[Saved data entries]
BEGIN

(** A node among the top of its stage is shown. *)
Lemma top_node_shown kind row : kind ∈ stages -> mode = O_aggregate -> row ∈ rows ->
  stage_key ctx kind row ∈ top_ids limit (kind_ranks rows metric ctx kind) ->
  exists n, n ∈ g_nodes graph /\ n_id n = stage_key ctx kind row.
Proof.
  intros Hk Hmode Hr Htop. destruct limited_sets as (sets & Es & Es').
  destruct (resolveVisibleStages_ok role visible) as [Hnd _]. set (node := NODE_BUILDERS kind row ctx).
  assert (node ∈ flowPathForStages row stages ctx) as Hnode by (apply list_elem_of_fmap; by exists kind).
  assert (isTopFlowNode node (Some sets) = true) as Ht.
  { unfold isTopFlowNode. cbn [mbind option_bind]. assert (p_kind node = kind) as -> by apply NODE_BUILDERS_ok.
    rewrite (top_sets_get rows metric stages limit ctx sets) by done. by apply bool_decide_eq_true. }
  assert (exists path, applyTopNodeLimit (flowPathForStages row stages ctx) (Some sets) O_aggregate (go_otherNodeLabel options) = Some path /\
    node ∈ path) as (path & Ep & Hin).
  { unfold applyTopNodeLimit. destruct (negb _); [eauto|]. eexists. split; [reflexivity|]. apply list_elem_of_fmap. exists node. by rewrite Ht. }
  apply (graph_node_exists rows metric role palette visible ctx options {| pp_path := path; pp_metrics := rowMetrics row |}); [|done].
  unfold graph_paths, preparePaths. rewrite Es, Hmode. apply list_elem_of_omap. exists row. split; [done|]. by rewrite Ep.
Qed.

(** C26: With a limit on the nodes of a stage, a visible stage of the graph has at most that
    many nodes, and one more when the overflow is aggregated, for the others.  When the
    overflow is aggregated and the totals are finite, what is kept is the heaviest: a node
    that is not shown has at most the total of any shown one.  When the overflow is hidden
    this does not hold, since a path goes with any of its nodes
    ([hidden_paths_take_heavy_nodes]). *)
Theorem limited_stages_keep_the_heaviest :
  (forall kind, kind ∈ stages ->
    (Z.of_nat (length (List.filter (fun n => is_kind kind (n_kind n)) (g_nodes graph))) <=
     num_to_Z limit + match mode with O_hide => 0 | O_aggregate => 1 end)%Z) /\
  (forall kind, kind ∈ stages -> mode = O_aggregate ->
    (forall row, row ∈ rows -> num_is_finite (node_total rows metric ctx kind (stage_key ctx kind row)) = true) ->
    forall row1 row2, row1 ∈ rows -> row2 ∈ rows ->
    stage_key ctx kind row1 ∈ map n_id (g_nodes graph) -> stage_key ctx kind row1 <> OTHER_FLOW_NODE_IDS kind ->
    stage_key ctx kind row2 ∉ map n_id (g_nodes graph) ->
    num_leb (node_total rows metric ctx kind (stage_key ctx kind row2)) (node_total rows metric ctx kind (stage_key ctx kind row1)) = true).
Proof.
  split; [exact stage_bound|]. intros kind Hk Hmode Hfin row1 row2 H1 H2 Hs1 Ho1 Hs2.
  apply (top_heaviest rows metric ctx kind limit row1 row2 Hfin H1 H2).
  - apply list_elem_of_fmap in Hs1 as (n & E & Hn). pose proof (graph_node_source _ _ _ _ _ _ _ n Hn) as (p & m & Hp & Hm & Ei & Ek).
    assert (n_kind n = kind) as En.
    { apply preparePaths_ok in Hp as [_ W]. rewrite List.Forall_forall in W. destruct (NODE_BUILDERS_ok kind row1 ctx) as [Ek1 W1].
      rewrite <- Ek, <- Ek1 at 1. apply same_id_same_kind; [apply W; by rewrite <- list_elem_of_In|done|]. rewrite Ei. by symmetry. }
    apply limited_id in Hn as [_ Hid]. rewrite En, <- E in Hid. destruct Hid as [?|[_ ?]]; done.
  - intros Htop. apply Hs2. destruct (top_node_shown kind row2 Hk Hmode H2 Htop) as (n & Hn & E).
    apply list_elem_of_fmap. by exists n.
Qed.
End limited.
End limit.

(** ** A small dashboard

    Rows on which the theorems on the flow are evaluated. *)

#[local] Open Scope Z_scope.

#[local] Existing Instance plain_collation.
#[local] Instance one_color : ChartScheme :=
  {| first_scheme := {| maxDomainLength := None; scheme_colors := [VString (u "#1664FF"); VNull] |}; other_schemes := [] |}.

Definition usage (token : Z) (name : option str) (group model : string) (quota : Z) : FlowQuotaDataItem :=
  {| q_user_id := None; q_username := None; q_node_name := None; q_use_group := Some (u group);
     q_token_id := Some (of_Z token); q_token_name := name; q_channel_id := None; q_channel_name := None;
     q_model_name := Some (u model); q_token_used := None; q_count := Some one; q_quota := Some (of_Z quota) |}.
Definition usage_log : list FlowQuotaDataItem :=
  [usage 1 (Some (u "build")) "vip" "large" 10; usage 2 (Some (u "test")) "vip" "large" 5; usage 3 None "free" "small" 7].

Definition plain_options : FlowGraphOptions :=
  {| go_topNodeLimit := None; go_overflowMode := None; go_otherNodeLabel := None; go_activeNode := None;
     go_activeLink := None; go_maskSensitive := None |}.
Definition limited_options : FlowGraphOptions :=
  {| go_topNodeLimit := Some (of_Z 1); go_overflowMode := None; go_otherNodeLabel := None;
     go_activeNode := Some {| nf_kind := K_model; nf_id := u "model:large" |};
     go_activeLink := None; go_maskSensitive := Some true |}.

Abbreviation drawn options := (buildFlowGraph usage_log M_quota R_user None None EMPTY_FLOW_PATH_CONTEXT options).

Example limited_nodes : map (fun n => (n_id n, num_to_Z (n_value n))) (g_nodes (drawn limited_options)) =
  [(u "model:large", 15); (u "group:vip", 15); (OTHER_FLOW_NODE_IDS K_token, 12); (u "token:1", 10);
   (OTHER_FLOW_NODE_IDS K_group, 7); (OTHER_FLOW_NODE_IDS K_model, 7)].
Proof. vm_compute. reflexivity. Qed.

(** The rows satisfy the hypotheses. *)
Lemma usage_fine row : row ∈ usage_log -> num_is_integer (row_amount M_quota row) = true /\
  forall kind, no_nul (p_id (NODE_BUILDERS kind row EMPTY_FLOW_PATH_CONTEXT)).
Proof.
  unfold usage_log. intros Hr.
  repeat (apply elem_of_cons in Hr as [->|Hr];
    [split; [vm_compute; reflexivity|intros []; apply (bool_decide_unpack _); vm_compute; exact I]|]).
  by apply not_elem_of_nil in Hr.
Qed.

Lemma flow_is_conserved_witness :
  summary_value (buildSummary usage_log) M_quota = of_Z 22 /\
  (forall kind, kind ∈ [K_token; K_group; K_model] -> stage_sum (drawn plain_options) kind = 22) /\
  (forall n, n ∈ g_nodes (drawn plain_options) -> n_kind n = K_group ->
    num_to_Z (n_value n) = inflow (drawn plain_options) (n_id n) /\ num_to_Z (n_value n) = outflow (drawn plain_options) (n_id n)).
Proof.
  split; [vm_compute; reflexivity|].
  destruct (flow_is_conserved usage_log M_quota R_user None None EMPTY_FLOW_PATH_CONTEXT plain_options usage_fine
    ltac:(vm_compute; reflexivity)) as [Hn (total & Hstage & _ & Hsum)].
  split.
  - intros kind Hk. rewrite (Hstage kind Hk), Hsum by (by left). vm_compute. reflexivity.
  - intros n Hin Ek. destruct (Hn n Hin) as [Hout Hi]. rewrite Ek in Hout, Hi.
    split; [apply Hi|apply Hout]; done.
Defined.
(* ===== verification/CatalogFacts.v ===== *)
(** * The list of models

    What the search, the filters and the orders of the catalogue select and in
    which order. *)

From Stdlib Require Import String Sorting.Sorted Sorting.Permutation.
From stdpp Require Import sets.
From S2P Require Import Prelude JsNumber JsArray JsString JsText Ast Parser Compile Request BillingTime Runtime.
From S2P Require Import Display TaskDisplay Regex Json BillingExpr TierExpr TaskExpr TaskTable.
From S2P Require Import Currency PricingModel DynamicPrice Catalog TaskFacts TableFacts PricingFacts.

#[local] Open Scope Z_scope.

(** ** What the filters select *)

Section selection.
Context `{Host} `{Collation}.

Definition found (query : str) (m : PricingModel) : bool :=
  negb (nonempty query) || existsb (mentions (toLowerCase query))
    [Some (model_name m); model_description m; tags m; vendor_name m].
Definition chosen (all option_ : str) (p : bool) : bool := str_eqb option_ all || p.

(** The bucket of a model: usage, tokens or requests. *)
Definition in_bucket (quotaType : str) (m : PricingModel) : bool :=
  if str_eqb quotaType QUOTA_TYPES_TASK then hasTaskUsageSchema m
  else negb (hasTaskUsageSchema m)
       && num_eqb (quota_type m) (if str_eqb quotaType QUOTA_TYPES_TOKEN then QUOTA_TOKEN else QUOTA_REQUEST).

Definition selected (f : Filters) (m : PricingModel) : bool :=
  found (fl_search f) m
  && chosen FILTER_ALL (fl_vendor f) (bool_decide (vendor_name m = Some (fl_vendor f)))
  && chosen FILTER_ALL (fl_group f) (one_of (default [] (enable_groups m)) (fl_group f))
  && chosen QUOTA_TYPES_ALL (fl_quotaType f) (in_bucket (fl_quotaType f) m)
  && chosen ENDPOINT_TYPES_ALL (fl_endpointType f)
       (one_of (default [] (supported_endpoint_types m)) (fl_endpointType f))
  && chosen FILTER_ALL (fl_tag f) (one_of (map toLowerCase (parseTags (tags m))) (toLowerCase (fl_tag f))).

Lemma filter_filter {A} (p q : A -> bool) l :
  List.filter p (List.filter q l) = List.filter (fun x => q x && p x) l.
Proof. induction l as [|x l IH]; cbn; [done|]. destruct (q x); cbn; [|done]. by rewrite IH. Qed.
Lemma filter_true {A} (l : list A) : List.filter (fun _ => true) l = l.
Proof. induction l as [|x l IH]; cbn; [done|]. by rewrite IH. Qed.

Lemma search_filter models query : filterBySearch models query = List.filter (found query) models.
Proof.
  unfold filterBySearch, found. destruct (nonempty query); cbn [negb orb]; [|by rewrite filter_true].
  apply filter_ext. intros m. cbn [existsb]. by rewrite orb_false_r, !orb_assoc.
Qed.
Lemma chosen_filter all option_ (p : PricingModel -> bool) models :
  (if str_eqb option_ all then models else List.filter p models) =
  List.filter (fun m => chosen all option_ (p m)) models.
Proof. unfold chosen. destruct (str_eqb option_ all); cbn; [by rewrite filter_true|done]. Qed.
Lemma bucket_filter models quotaType :
  filterByQuotaType models quotaType =
  List.filter (fun m => chosen QUOTA_TYPES_ALL quotaType (in_bucket quotaType m)) models.
Proof.
  rewrite <- chosen_filter. unfold filterByQuotaType, in_bucket. destruct (str_eqb quotaType QUOTA_TYPES_ALL); [done|].
  destruct (str_eqb quotaType QUOTA_TYPES_TASK); [done|]. apply filter_ext. intros m. apply andb_comm.
Qed.

Lemma filters_select models f :
  filterAndSortModels models f = sortModels (List.filter (selected f) models) (fl_sortBy f).
Proof.
  unfold filterAndSortModels. f_equal. rewrite search_filter, bucket_filter.
  unfold filterByVendor, filterByGroup, filterByEndpointType, filterByTag. cbn zeta.
  rewrite !chosen_filter, !filter_filter. apply filter_ext. intros m. unfold selected.
  by rewrite !andb_assoc.
Qed.

(** The price of a model is a number to compare by. *)
Definition priced (m : PricingModel) : Prop :=
  valid (getModelPrice m) = true /\ num_is_finite (getModelPrice m) = true.

Lemma dearer_order a b : priced a -> priced b -> dearer a b = num_gtb (getModelPrice a) (getModelPrice b).
Proof. intros [? ?] [? ?]. by apply sub_positive. Qed.

Definition cheap_first (a b : PricingModel) : Prop := le (getModelPrice a) (getModelPrice b).

Lemma dearer_R a b : priced a -> priced b -> if dearer a b then cheap_first b a else cheap_first a b.
Proof.
  intros Ha Hb. rewrite dearer_order by done. unfold num_gtb, cheap_first.
  destruct (num_ltb _ _) eqn:E; [by apply lt_le|]. destruct Ha as [_ Ha], Hb as [_ Hb].
  by apply le_total; [apply finite_numeric..|].
Qed.
Lemma cheap_first_trans a b c : priced a -> priced b -> priced c ->
  cheap_first a b -> cheap_first b c -> cheap_first a c.
Proof. intros _ [_ Hb] _. apply le_trans. by apply finite_numeric. Qed.

Lemma equal_not_dearer a b : priced a -> priced b ->
  num_eqb (getModelPrice a) (getModelPrice b) = true -> dearer a b = false.
Proof.
  intros Ha Hb. rewrite dearer_order by done. unfold num_eqb, num_gtb, num_ltb.
  rewrite (num_compare_sym (getModelPrice a)). by destruct (num_compare _ _) as [[]|].
Qed.
End selection.

Lemma same_price_not_dearer a b : priced a -> priced b ->
  getModelPrice a = getModelPrice b -> dearer a b = false.
Proof.
  intros Ha Hb E. apply equal_not_dearer; [done..|]. rewrite E. unfold num_eqb.
  destruct Hb as [_ Hb]. destruct (getModelPrice b); [done..|]. by rewrite num_compare_refl.
Qed.

Lemma priced_elem l x : Forall priced l -> x ∈ l -> priced x.
Proof. rewrite Forall_forall. intros Hl Hx. by apply Hl, list_elem_of_In. Qed.

(** C32: the list of models shows exactly the models that meet the search and
    every filter, each as often as it is in the catalogue.  By price, where the
    prices are finite, the list is in order of the price, and models of the same
    price keep the order of the catalogue.  A model billed by tokens or by
    request is in exactly one of the buckets tokens, requests and tasks. *)
Theorem catalogue_selects_and_orders `{Host} `{Collation} models f :
  let result := filterAndSortModels models f in
  Permutation result (List.filter (selected f) models) /\
  (Forall priced models -> fl_sortBy f = SORT_PRICE_LOW -> StronglySorted cheap_first result) /\
  (Forall priced models -> fl_sortBy f = SORT_PRICE_HIGH -> StronglySorted (flip cheap_first) result) /\
  (Forall priced models -> fl_sortBy f = SORT_PRICE_LOW \/ fl_sortBy f = SORT_PRICE_HIGH -> forall x,
     List.filter (fun m => bool_decide (getModelPrice m = x)) result =
     List.filter (fun m => bool_decide (getModelPrice m = x)) (List.filter (selected f) models)) /\
  (forall m, quota_type m = QUOTA_TOKEN \/ quota_type m = QUOTA_REQUEST ->
     length (List.filter (fun q => in_bucket q m) [QUOTA_TYPES_TOKEN; u "request"; QUOTA_TYPES_TASK]) = 1%nat).
Proof.
  intros result. unfold result. rewrite filters_select. set (shown := List.filter (selected f) models).
  assert (Forall priced models -> Forall priced shown) as Hpr.
  { rewrite !Forall_forall. intros Hm m [Hin _]%filter_In. by apply Hm. }
  unfold sortModels. split; [|split; [|split; [|split]]].
  - destruct_matches; first [apply sort_after_perm | done].
  - intros Hm%Hpr ->. apply (sort_after_sorted _ priced); [exact dearer_R|exact cheap_first_trans|done].
  - intros Hm%Hpr ->. apply (sort_after_sorted _ priced); [|unfold flip; eauto using cheap_first_trans|done].
    intros x y Hx Hy. exact (dearer_R y x Hy Hx).
  - intros Hm%Hpr [-> | ->] x; apply sort_after_stable; intros a b Ha Hb Ea%bool_decide_eq_true Eb%bool_decide_eq_true;
      apply same_price_not_dearer; eauto using priced_elem; congruence.
  - intros m Hq. unfold in_bucket. cbn [List.filter].
    destruct (hasTaskUsageSchema m); [by destruct Hq as [-> | ->]|by destruct Hq as [-> | ->]].
Qed.

(** Three models, two of them of the same price. *)
Definition listed (name : str) (ratio : number) (groups : list str) : PricingModel := {|
  billing_plugin_variants := None; model_name := name; model_description := None; vendor_name := None;
  quota_type := zero; model_ratio := ratio; completion_ratio := one; model_price := None;
  cache_ratio := None; create_cache_ratio := None; image_ratio := None; audio_ratio := None;
  audio_completion_ratio := None; enable_groups := Some groups; tags := Some (u "chat, fast");
  supported_endpoint_types := None; group_ratio := None; billing_mode := None; billing_expr := None;
  billing_usage_schema := None; billing_usage_examples := None |}.
Definition listed_models : list PricingModel :=
  [listed (u "large") (of_Z 5) [u "vip"]; listed (u "small") one [u "default"; u "vip"];
   listed (u "tiny") one [u "vip"]; listed (u "other") zero [u "default"]].
Definition vip_by_price : Filters := {|
  fl_search := []; fl_vendor := FILTER_ALL; fl_group := u "vip"; fl_quotaType := QUOTA_TYPES_TOKEN;
  fl_endpointType := ENDPOINT_TYPES_ALL; fl_tag := u "chat"; fl_sortBy := SORT_PRICE_LOW |}.

Lemma catalogue_selects_and_orders_witness :
  map model_name (filterAndSortModels (H := two_zones) (H0 := plain_collation) listed_models vip_by_price)
    = [u "small"; u "tiny"; u "large"] /\
  StronglySorted cheap_first
    (filterAndSortModels (H := two_zones) (H0 := plain_collation) listed_models vip_by_price).
Proof.
  split; [vm_compute; reflexivity|].
  destruct (catalogue_selects_and_orders (H := two_zones) (H0 := plain_collation) listed_models vip_by_price)
    as (_ & Hs & _).
  apply Hs; [|reflexivity]. repeat constructor.
Defined.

END

WHAT IS REQUIRED:
What are the lines, exactly as written above, from the line with "List.filter (fun m => chosen all" to the line with "End selection.", both included? Output only those.

SOLUTION TO THIS PROBLEM:
  List.filter (fun m => chosen all option_ (p m)) models.
Proof. unfold chosen. destruct (str_eqb option_ all); cbn; [by rewrite filter_true|done]. Qed.
Lemma bucket_filter models quotaType :
  filterByQuotaType models quotaType =
  List.filter (fun m => chosen QUOTA_TYPES_ALL quotaType (in_bucket quotaType m)) models.
Proof.
  rewrite <- chosen_filter. unfold filterByQuotaType, in_bucket. destruct (str_eqb quotaType QUOTA_TYPES_ALL); [done|].
  destruct (str_eqb quotaType QUOTA_TYPES_TASK); [done|]. apply filter_ext. intros m. apply andb_comm.
Qed.

Lemma filters_select models f :
  filterAndSortModels models f = sortModels (List.filter (selected f) models) (fl_sortBy f).
Proof.
  unfold filterAndSortModels. f_equal. rewrite search_filter, bucket_filter.
  unfold filterByVendor, filterByGroup, filterByEndpointType, filterByTag. cbn zeta.
  rewrite !chosen_filter, !filter_filter. apply filter_ext. intros m. unfold selected.
  by rewrite !andb_assoc.
Qed.

(** The price of a model is a number to compare by. *)
Definition priced (m : PricingModel) : Prop :=
  valid (getModelPrice m) = true /\ num_is_finite (getModelPrice m) = true.

Lemma dearer_order a b : priced a -> priced b -> dearer a b = num_gtb (getModelPrice a) (getModelPrice b).
Proof. intros [? ?] [? ?]. by apply sub_positive. Qed.

Definition cheap_first (a b : PricingModel) : Prop := le (getModelPrice a) (getModelPrice b).

Lemma dearer_R a b : priced a -> priced b -> if dearer a b then cheap_first b a else cheap_first a b.
Proof.
  intros Ha Hb. rewrite dearer_order by done. unfold num_gtb, cheap_first.
  destruct (num_ltb _ _) eqn:E; [by apply lt_le|]. destruct Ha as [_ Ha], Hb as [_ Hb].
  by apply le_total; [apply finite_numeric..|].
Qed.
Lemma cheap_first_trans a b c : priced a -> priced b -> priced c ->
  cheap_first a b -> cheap_first b c -> cheap_first a c.
Proof. intros _ [_ Hb] _. apply le_trans. by apply finite_numeric. Qed.

Lemma equal_not_dearer a b : priced a -> priced b ->
  num_eqb (getModelPrice a) (getModelPrice b) = true -> dearer a b = false.
Proof.
  intros Ha Hb. rewrite dearer_order by done. unfold num_eqb, num_gtb, num_ltb.
  rewrite (num_compare_sym (getModelPrice a)). by destruct (num_compare _ _) as [[]|].
Qed.
End selection.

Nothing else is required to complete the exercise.